In a 1973 conversation with Chief of Staff Alexander Haig regarding future judicial nominees, President Nixon stated, “No Jews. Is that clear? We’ve got enough Jews.”

In the same year, Nixon remarked in a taped conversation with advisor Chuck Colson that, “The Jews are just a very aggressive and abrasive and obnoxious personality.”

Regarding black individuals, Nixon said in a recorded conversation with counselor Anne Armstrong, “Do you know maybe one black country that’s well run?”

Despite his personal feelings and maneuverings behind the scenes, Nixon maintained a professional tone during press conferences. He spoke in measured, complete sentences. During his famous September 1960 debate with John F. Kennedy, Nixon was courteous. The Republican candidate stated:

The things that Senator Kennedy has said many of us can agree with. There is no question but that we cannot discuss our internal affairs in the United States without recognizing that they have a tremendous bearing on our international position.

Nixon did let his emotions and distaste for the press slip when he stated in 1962, after a failed campaign, that the press “won’t have Dick Nixon to kick around any more.” But mostly, the man’s many deep neuroses remained hidden from the public. Richard Nixon’s mixed legacy does include accomplishments, including improved relations with China and dialogue (however tense) with the Soviet Union.

Now let us contrast the communications of President Nixon with those of President Trump. We do not know for certain what Donald Trump says in private because, with the exception of the Billy Bush tape, these conversations are not, to our knowledge, recorded. The public does, however, see President Trump’s tweets, press conferences, interviews, and speeches. Here are some of President Trump’s controversial quotes:

  • “I think there is blame on both sides,” said Trump in August 2017 regarding violence during a Charlottesville, VA event dominated by the KKK and Neo-Nazis.
  • “They’re bringing drugs. They’re bringing crime. They’re rapists. And some, I assume, are good people,” stated Donald Trump regarding Mexicans during his presidential announcement speech.
  • He’s a Mexican. We’re building a wall between here and Mexico. The answer is, he is giving us very unfair rulings,” President Trump said in April 2017 of federal judge Gonzalo Curiel, who was born in Indiana.
  • “North Korea best not make any more threats to the United States. They will be met with fire and fury like the world has never seen,” declared Trump in August 2017, further escalating geo-political tensions.

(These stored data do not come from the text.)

(* ===== verification/FirewallChange.v ===== *)
(** * Provisional firewall changes ([agent/internal/firewall/change.go],
    [firewall.go], [backup.go])

    A change is applied with a backup taken first, a marker written to disk and
    a timer armed; it is confirmed inside its window or undone. The world holds
    ufw's files, the backups, the marker and the provider's memory; every file
    operation consults a script of faults, and ufw is a parameter. *)

From S2P Require Import Prelude Store GoStr GoTime FirewallRules.

#[local] Open Scope string_scope.

(** ** State *)
Inductive chg_err :=
| Fw (e : fw_err)
| ErrUnavailable | ErrRefused | ErrChangeInFlight | ErrNoPendingChange
| ErrOther.

Record Pending := {
  ID : string;
  p_Kind : string;
  p_Rule : Rule;
  p_Policy : string;
  Backup : string;
  Deadline : Z;
  StartedBy : string;
}.

Definition DefaultWindow : Z := 60 * Second.
Definition MaxWindow : Z := 10 * Minute.

(** [now.After(p.Deadline)] *)
Definition Expired (p : Pending) (now : Z) : bool := (Deadline p <? now)%Z.

#[local] Abbreviation snapshot := (gmap string string).

(** The Go runner's answer: an error of its own, or an exit status with output. *)
Record RunResult := { Succeeded : bool; Stdout : string; Stderr : string }.

(** What ufw can read and change: its files, the kernel's rules and the passing of
    time. *)
Record Host (K : Type) := mkHost {
  conf : snapshot;
  kernel : K;
  clock : Z;
}.
Arguments mkHost {K}. Arguments conf {K}. Arguments kernel {K}. Arguments clock {K}.

(** One file operation works, is refused with nothing changed, or fails leaving some
    other content behind. *)
Inductive fault := Works | Refused | Torn (content : string).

As his own words demonstrate, Donald J. Trump exercises little discipline or discretion in his public pronouncements. His ill-advised public remarks are not presidential by any standard.

Former Reagan aide Peggy Noonan wrote:

Presidential leadership involves being to some degree an institution man, upholding not only a presidency but a government, even its other branches. (Donald Trump) doesn’t understand this. In any case he doesn’t do it. It is all a personal drama.